Intraspecific variation in migratory pattern of a partial migrant, the Blue Tit (Parus caeruleus) : An evaluation of different hypotheses
- Evolutionary ecology
To evaluate hypotheses explaining intraspecific variation in migratory behavior in partial migrants, a local population of Blue Tits (Parus caeruleus) was studied in southern Sweden. Birds born in the study area and recaptured there in winter were compared with birds recaptured at a nearby bird station where a large number of migrant Blue Tits were passing. By comparing sex ratios among migrants and residents, we concluded that, among juveniles, more than 40% of the females and a significant proportion of the males migrated, while considerably fewer adult females and virtually no adult males did so.

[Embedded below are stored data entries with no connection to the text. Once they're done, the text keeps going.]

(** Every step of every goroutine keeps the invariant. *)
Lemma sys_inv_step (s s' : system) : sys_inv s -> sys_step s s' -> sys_inv s'.
Proof.
  intros Hinv Hstep.
  pose proof (wait_group_zero s Hinv) as Hzero.
  pose proof (sys_inv_registry s Hinv) as Hreg.
  destruct Hstep as
    [s c w p' Hrun Hit | s c w p' Hrun Hit | s r queue Hrun Hq
    | s res Hrun Hroom | s Hrun | s Hrun | s g Hst | s g Hst
    | s r Hroom | s i Hc | s i Hc Hclosed
    | s entries conn' h' Hw Hwg Hperm Htd].
  - (* router iteration *)
    apply sys_inv_pipe; [exact Hinv| |].
    + apply (router_iter_lifecycle c w). now left.
    + intros Hfin. destruct Hinv as (_ & _ & _ & _ & I5 & _).
      rewrite Hfin in I5. destruct I5 as (_ & Hwg & _).
      destruct (Hzero Hwg) as (Hr & _). congruence.
  - (* router leaves the loop *)
    apply sys_inv_stage; [|cbn; now rewrite Hrun|reflexivity].
    apply sys_inv_pipe; [exact Hinv| |].
    + apply (router_iter_lifecycle c w). now right.
    + intros Hfin. destruct Hinv as (_ & _ & _ & _ & I5 & _).
      rewrite Hfin in I5. destruct I5 as (_ & Hwg & _).
      destruct (Hzero Hwg) as (Hr & _). congruence.
  - apply sys_inv_pipe; [exact Hinv|reflexivity|exact Hreg].
  - apply sys_inv_pipe; [exact Hinv|reflexivity|exact Hreg].
  - apply sys_inv_stage; [exact Hinv|cbn; now rewrite Hrun|reflexivity].
  - apply sys_inv_stage; [exact Hinv|cbn; now rewrite Hrun|reflexivity].
  - (* conn.stop() of a stage *)
    destruct Hinv as (I1 & I2 & I3 & I4 & I5 & I6).
    destruct (stop_fields (p_conn (sys_pipe s))) as (S1 & S2 & S3 & S4 & S5 & S6).
    unfold sys_inv. cbn. rewrite S1, S2, S3, S4, S5.
    split. { destruct (closeOnce _); congruence. }
    split. { destruct (closeOnce (p_conn (sys_pipe s))); [exact I2|].
             now rewrite I2. }
    split. { rewrite I3. destruct g; cbn in Hst; rewrite Hst; reflexivity. }
    split; [reflexivity|].
    split.
    { destruct (sys_worker s); [exact I5|].
      destruct I5 as (? & Hwg & ?). destruct (Hzero Hwg) as (Hr & Hwr & Hrd).
      destruct g; cbn in Hst; congruence. }
    intros i st Hl. specialize (I6 i st Hl). destruct st; tauto.
  - (* wg.Done() of a stage *)
    destruct Hinv as (I1 & I2 & I3 & I4 & I5 & I6).
    unfold sys_inv. cbn.
    split; [exact I1|]. split; [exact I2|].
    split. { rewrite I3. destruct g; cbn in Hst; rewrite Hst; cbn; lia. }
    split.
    { intros g'. pose proof (I4 g') as H4. pose proof (I4 g) as H4g.
      rewrite Hst in H4g.
      destruct g, g'; cbn in *; auto. }
    split; [|exact I6].
    destruct (sys_worker s); [exact I5|].
    destruct I5 as (? & Hwg & ?). destruct (Hzero Hwg) as (Hr & Hwr & Hrd).
    destruct g; cbn in Hst; congruence.
  - apply sys_inv_pipe; [exact Hinv|reflexivity|exact Hreg].
  - (* Close: conn.stop() *)
    destruct Hinv as (I1 & I2 & I3 & I4 & I5 & I6).
    destruct (stop_fields (p_conn (sys_pipe s))) as (S1 & S2 & S3 & S4 & S5 & S6).
    unfold sys_inv. cbn. rewrite S1, S2, S3, S4, S5.
    split. { destruct (closeOnce _); congruence. }
    split. { destruct (closeOnce (p_conn (sys_pipe s))); [exact I2|].
             now rewrite I2. }
    split; [exact I3|]. split; [reflexivity|]. split; [exact I5|].
    intros j st Hl.
    destruct (decide (i = j)) as [->|Hne].
    + rewrite list_lookup_insert_eq in Hl by (eapply lookup_lt_Some; eauto).
      now injection Hl as <-.
    + rewrite list_lookup_insert_ne in Hl by assumption.
      specialize (I6 j st Hl). destruct st; tauto.
  - (* Close returns *)
    destruct Hinv as (I1 & I2 & I3 & I4 & I5 & I6).
    unfold sys_inv. cbn.
    split; [exact I1|]. split; [exact I2|]. split; [exact I3|].
    split; [exact I4|]. split; [exact I5|].
    intros j st Hl.
    destruct (decide (i = j)) as [->|Hne].
    + rewrite list_lookup_insert_eq in Hl by (eapply lookup_lt_Some; eauto).
      injection Hl as <-. split; [exact (I6 j _ Hc)|].
      destruct (sys_worker s); [lia|apply I5].
    + rewrite list_lookup_insert_ne in Hl by assumption. exact (I6 j st Hl).
  - (* the worker's clean-up *)
    destruct Hinv as (I1 & I2 & I3 & I4 & I5 & I6).
    apply worker_teardown_inv in Htd
      as (conn1 & h1 & HF & _ & Hr & _ & Hcl & Hco & Hex & Htc).
    pose proof (fail_pending_empties _ _ _ _ _ Hperm HF) as Hempty.
    rewrite Hw in I5.
    unfold sys_inv. cbn. rewrite Hco, Hex, Htc, Hcl, Hr, I5.
    split; [exact I1|]. split; [exact I2|]. split; [exact I3|].
    split; [exact I4|]. split; [auto|].
    intros j st Hl. specialize (I6 j st Hl). rewrite I5 in I6.
    destruct st; [exact I|exact I6|]. destruct I6 as [_ ?]. discriminate.
Qed.
(** * JapaLearn lexical resolution: fallback terms and dictionary probing

    A shallow embedding of the Python code of
    [JAPALEARN_IMPROVEMENTS_CHECKLIST.md]: the [JapaneseFallbackGenerator]
    class (fallback-term generation, root form, kana conversion, script
    predicates), the [DictionaryFormat] interface, the [Language] and
    [LanguageProfile] lookups and the [AppState] registry; then the code
    around them: the tokenizer functions the checklist replaces, the first
    draft of the generator, [ImprovedTokenizer.get_search_terms],
    [AppState.initialize] and jidoujisho's [generateFallbackTerms].

    Conventions.
    - A Python [str] is a sequence of Unicode code points: [list Z].
      [len], [endswith], slicing and [ord] all work on code points.
    - A call that may raise is a computation in the [outcome] monad; an
      exception that no [try] catches is threaded by [mbind].
    - [await] is sequential composition: the snippets never run two
      coroutines at once. *)

From stdpp Require Import base decidable option list sorting strings gmap.
From Stdlib Require Import ZArith Lia.

Local Open Scope Z_scope.
Local Open Scope list_scope.

(** ** Python values *)

Abbreviation pystr := (list Z).

(** An ASCII literal as a Python string. *)
Definition py (s : string) : pystr :=
  (λ a, Z.of_nat (Ascii.nat_of_ascii a)) <$> String.list_ascii_of_string s.

(** [ord(c)] of a one-character string is the code point itself. *)
Definition ord (c : Z) : Z := c.

(** [len(s)] *)
Definition len (s : pystr) : nat := length s.

(** [word.endswith(suffix)]: the last [len(suffix)] code points of [word]
    are [suffix]; false when [suffix] is longer than [word]. *)
Definition endswith (word suffix : pystr) : bool :=
  bool_decide (drop (len word - len suffix) word = suffix).

(** [word[:-n]] for a slice bound [-n]: Python reads [-0] as [0], so
    [word[:-0]] is empty; otherwise the last [n] code points are cut. *)
Definition slice_to_neg (word : pystr) (n : nat) : pystr :=
  match n with
  | O => []
  | S _ => take (len word - n) word
  end.

(** Truthiness of a list: non-empty. *)
Definition truthy {A} (l : list A) : bool :=
  match l with [] => false | _ :: _ => true end.

(** ** Exceptions *)

Inductive exn : Type :=
  | KeyError (key : string)
  | IndexError
  | RuntimeError (msg : string).

Inductive outcome (A : Type) : Type :=
  | Return (a : A)
  | Raise (e : exn).
Arguments Return {A} a.
Arguments Raise {A} e.

Global Instance outcome_ret : MRet outcome := λ A a, Return a.
Global Instance outcome_bind : MBind outcome := λ A B f m,
  match m with
  | Return a => f a
  | Raise e => Raise e
  end.

(** ** Script predicates ([is_romaji], [is_hiragana], [is_katakana]) *)

(** [all(ord(c) < 128 for c in text)] *)
Definition is_romaji (text : pystr) : bool :=
  forallb (λ c, bool_decide (ord c < 128)) text.

(** [all('ぁ' <= c <= 'ゟ' for c in text if ord(c) > 127)] *)
Definition is_hiragana (text : pystr) : bool :=
  forallb (λ c, bool_decide (0x3041 ≤ c ≤ 0x309f))
          (filter (λ c, ord c > 127) text).

(** [all('ァ' <= c <= 'ヿ' for c in text if ord(c) > 127)] *)
Definition is_katakana (text : pystr) : bool :=
  forallb (λ c, bool_decide (0x30a1 ≤ c ≤ 0x30ff))
          (filter (λ c, ord c > 127) text).

(** ** Kana conversion helpers that the snippet calls but does not define *)

(** Modelled from the spec: [hiragana_to_katakana], the helper called by
    [to_katakana]; its body is not in the sources.  The spec describes
    hiragana↔katakana conversion as an exact code-point shift between the
    blocks U+3041–U+309F and U+30A1–U+30FF, i.e. a shift by [0x60]. *)
Definition hiragana_to_katakana (text : pystr) : pystr :=
  (λ c, if bool_decide (0x3041 ≤ c ≤ 0x309f) then c + 0x60 else c) <$> text.

(** Modelled from the spec: the converter behind [self.kakasi.convert], as
    the spec's [toHiragana]: the inverse code-point shift on the katakana
    block; every other code point is left as it is. *)
Definition shift_to_hiragana (text : pystr) : pystr :=
  (λ c, if bool_decide (0x30a1 ≤ c ≤ 0x30ff) then c - 0x60 else c) <$> text.

(** ** JapaneseFallbackGenerator *)

(** A sudachi morpheme; the code reads [dictionary_form()] only. *)
Record Morpheme : Type := {
  surface : pystr;
  dictionary_form : pystr;
}.

(** The object state set up by [__init__]: the two injected collaborators.
    [sudachi] stands for [self.sudachi.tokenize(_, Tokenizer.SplitMode.C)],
    [kakasi] for [self.kakasi.convert]. Either may raise. *)
Record JapaneseFallbackGenerator : Type := {
  sudachi : pystr → outcome (list Morpheme);
  kakasi : pystr → outcome pystr;
}.

(** The literal of the suffix loop: そうに, ている, た, だ. *)
Definition SUFFIXES : list pystr :=
  [ [0x305d; 0x3046; 0x306b];
    [0x3066; 0x3044; 0x308b];
    [0x305f];
    [0x3060] ].

Section Generator.
Variable self : JapaneseFallbackGenerator.

Definition get_root_form (word : pystr) : outcome pystr :=
  tokens ← sudachi self word;
  match tokens with
  | t :: _ => mret (dictionary_form t)
  | [] => mret word
  end.

Definition to_hiragana (text : pystr) : outcome pystr :=
  kakasi self text.

Definition to_katakana (text : pystr) : outcome pystr :=
  hiragana ← to_hiragana text;
  mret (hiragana_to_katakana hiragana).

(** One iteration of
    [if word.endswith(suffix) and len(word) > len(suffix) + 1:
       terms.append(word[:-len(suffix)])]. *)
Definition strip_step (word : pystr) (terms : list pystr) (suffix : pystr)
  : list pystr :=
  if endswith word suffix && bool_decide (len suffix + 1 < len word)%nat
  then terms ++ [slice_to_neg word (len suffix)]
  else terms.

(** The [for suffix in ...] loop, threading the mutated [terms]. *)
Fixpoint strip_loop (word : pystr) (suffixes : list pystr)
         (terms : list pystr) : list pystr :=
  match suffixes with
  | [] => terms
  | suffix :: rest => strip_loop word rest (strip_step word terms suffix)
  end.

(** [terms.append(x)] guarded by [if x != y]. *)
Definition append_if_differs (terms : list pystr) (x y : pystr)
  : list pystr :=
  if bool_decide (x ≠ y) then terms ++ [x] else terms.

Definition get_fallback_terms (word : pystr) : outcome (list pystr) :=
  let terms := [word] in
  root ← get_root_form word;
  let terms := append_if_differs terms root word in
  terms ←
    (if is_romaji word then
       hiragana ← to_hiragana word;
       katakana ← to_katakana word;
       let terms := terms ++ [hiragana] in
       let terms := terms ++ [katakana] in
       hiragana_root ← get_root_form hiragana;
       let terms := append_if_differs terms hiragana_root hiragana in
       katakana_root ← get_root_form katakana;
       let terms := append_if_differs terms katakana_root katakana in
       mret terms
     else if is_hiragana word then
       katakana ← to_katakana word;
       mret (terms ++ [katakana])
     else if is_katakana word then
       hiragana ← to_hiragana word;
       mret (terms ++ [hiragana])
     else mret terms);
  mret (strip_loop word SUFFIXES terms).
End Generator.

(** ** Dictionaries and lookup *)

(** [DictionaryEntry(word, reading, definition)] *)
Record DictionaryEntry : Type := {
  entry_word : pystr;
  entry_reading : option pystr;
  entry_definition : pystr;
}.

(** The [DictionaryFormat] interface; the lookups call [search] only.
    [search] returns the list of matching entries and, like any call, may
    raise. *)
Record DictionaryFormat : Type := {
  search : pystr → outcome (list DictionaryEntry);
}.

(** [WordInfo(word=..., definition=...)] *)
Record WordInfo : Type := {
  info_word : pystr;
  info_definition : pystr;
}.

(** The value built by the last line of every lookup:
    [WordInfo(word=word, definition="Not found")]. *)
Definition not_found (word : pystr) : WordInfo :=
  {| info_word := word; info_definition := py "Not found" |}.

(** The [Language] base class: its fields, and the abstract method
    [get_fallback_terms] as a field that each subclass fills in
    ([tokenize] is not used by the lookup and is left out). *)
Record Language : Type := {
  language_code : string;
  language_name : string;
  dictionaries : list DictionaryFormat;
  lang_get_fallback_terms : pystr → outcome (list pystr);
}.

Section Probing.
(** What a lookup returns on a hit: [Language.get_word_info] returns
    [result] itself, [LanguageProfile.get_word_info] returns
    [results[0]]. *)
Context {R : Type} (on_hit : list DictionaryEntry → outcome R).

(** The inner loop [for dict_format in self.dictionaries] for one term;
    [Some r] is an early [return r], [None] is falling out of the loop. *)
Fixpoint probe_dictionaries (dicts : list DictionaryFormat) (term : pystr)
  : outcome (option R) :=
  match dicts with
  | [] => mret None
  | dict_format :: rest =>
      result ← search dict_format term;
      if truthy result then r ← on_hit result; mret (Some r)
      else probe_dictionaries rest term
  end.

(** The outer loop [for term in terms]. *)
Fixpoint probe_terms (dicts : list DictionaryFormat) (terms : list pystr)
  : outcome (option R) :=
  match terms with
  | [] => mret None
  | term :: rest =>
      hit ← probe_dictionaries dicts term;
      match hit with
      | Some r => mret (Some r)
      | None => probe_terms dicts rest
      end
  end.
End Probing.

(** [Language.get_word_info] (and [JapaneseLanguage.get_word_info], which
    has the same body): the search result of the first hit, or the
    not-found [WordInfo]. *)
Definition get_word_info (self : Language) (word : pystr)
  : outcome (list DictionaryEntry + WordInfo) :=
  terms ← lang_get_fallback_terms self word;
  hit ← probe_terms (λ result, mret result) (dictionaries self) terms;
  match hit with
  | Some result => mret (inl result)
  | None => mret (inr (not_found word))
  end.

(** [LanguageProfile]: dictionaries plus a tokenizer whose
    [get_search_terms] produces the fallback terms. *)
Record LanguageProfile : Type := {
  profile_dictionaries : list DictionaryFormat;
  get_search_terms : pystr → outcome (list pystr);
}.

(** [results[0]] *)
Definition first_entry (results : list DictionaryEntry)
  : outcome DictionaryEntry :=
  match results !! 0%nat with
  | Some e => mret e
  | None => Raise IndexError
  end.

Definition LanguageProfile_get_word_info (self : LanguageProfile)
    (word : pystr) : outcome (DictionaryEntry + WordInfo) :=
  fallback_terms ← get_search_terms self word;
  hit ← probe_terms first_entry (profile_dictionaries self) fallback_terms;
  match hit with
  | Some entry => mret (inl entry)
  | None => mret (inr (not_found word))
  end.

(** The Japanese language object: the fallback terms come from the
    [JapaneseFallbackGenerator]. *)
Definition JapaneseLanguage (generator : JapaneseFallbackGenerator)
    (dicts : list DictionaryFormat) : Language :=
  {| language_code := "ja";
     language_name := "Japanese";
     dictionaries := dicts;
     lang_get_fallback_terms := get_fallback_terms generator |}.

(** [AppState]: the registry [self.languages: dict[str, Language]]. *)
Record AppState : Type := {
  languages : gmap string Language;
}.

(** [AppState.get_word_info(language, word)]:
    [self.languages[language].get_word_info(word)]; indexing a missing
    key raises [KeyError]. *)
Definition AppState_get_word_info (self : AppState) (language : string)
    (word : pystr) : outcome (list DictionaryEntry + WordInfo) :=
  match languages self !! language with
  | Some lang => get_word_info lang word
  | None => Raise (KeyError language)
  end.

(** ** The suffix step as the specification words it *)

(** The stem left when [suffix] is cut off the end of [term]. *)
Definition stem_of (term suffix : pystr) : pystr :=
  take (len term - len suffix) term.

(** Walk the suffixes in order; a suffix is applied when [term] ends with
    it and the remaining stem has length at least 2; stop as soon as
    [budget] suffixes have been applied. *)
Fixpoint strip_capped (term : pystr) (suffixes : list pystr) (budget : nat)
         (terms : list pystr) {struct suffixes} : list pystr :=
  match suffixes, budget with
  | [], _ => terms
  | _, O => terms
  | suffix :: rest, S budget' =>
      if endswith term suffix && bool_decide (2 ≤ len (stem_of term suffix))%nat
      then strip_capped term rest budget' (terms ++ [stem_of term suffix])
      else strip_capped term rest budget terms
  end.

(** The guard of the suffix loop, and the candidate it appends. *)
Definition strips (word suffix : pystr) : bool :=
  endswith word suffix && bool_decide (len suffix + 1 < len word)%nat.

(** ** Concrete collaborators and words used in the examples *)

(** An analyzer that finds no token, one that is down, and one that
    answers from a small lexicon of (surface, dictionary form) pairs. *)
Definition analyzer_none : pystr → outcome (list Morpheme) :=
  λ _, Return [].

Definition analyzer_down : pystr → outcome (list Morpheme) :=
  λ _, Raise (RuntimeError "analyzer unavailable").

Definition assoc (table : list (pystr * pystr)) (key : pystr) : option pystr :=
  snd <$> List.find (λ kv, bool_decide (fst kv = key)) table.

Definition analyzer_lexicon (lexicon : list (pystr * pystr))
  : pystr → outcome (list Morpheme) :=
  λ word,
    match assoc lexicon word with
    | Some root => Return [ {| surface := word; dictionary_form := root |} ]
    | None => Return []
    end.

Migrant and resident Blue Tits did not differ in size as nestlings, but more late- than early-hatched males migrated. No differences in hatching date were determined for females, presumably because most of them migrated. Our findings are consistent with the "dominance hypothesis" as an explanation of partial migration, i.e. that the individuals lowest in rank migrate. The fitness gain that leads dominants to stay as residents may be lower winter mortality or a higher probability of establishing a territory in spring. In either case, keener competition for breeding territories among males than among females as a cause tor higher residency cannot be excluded.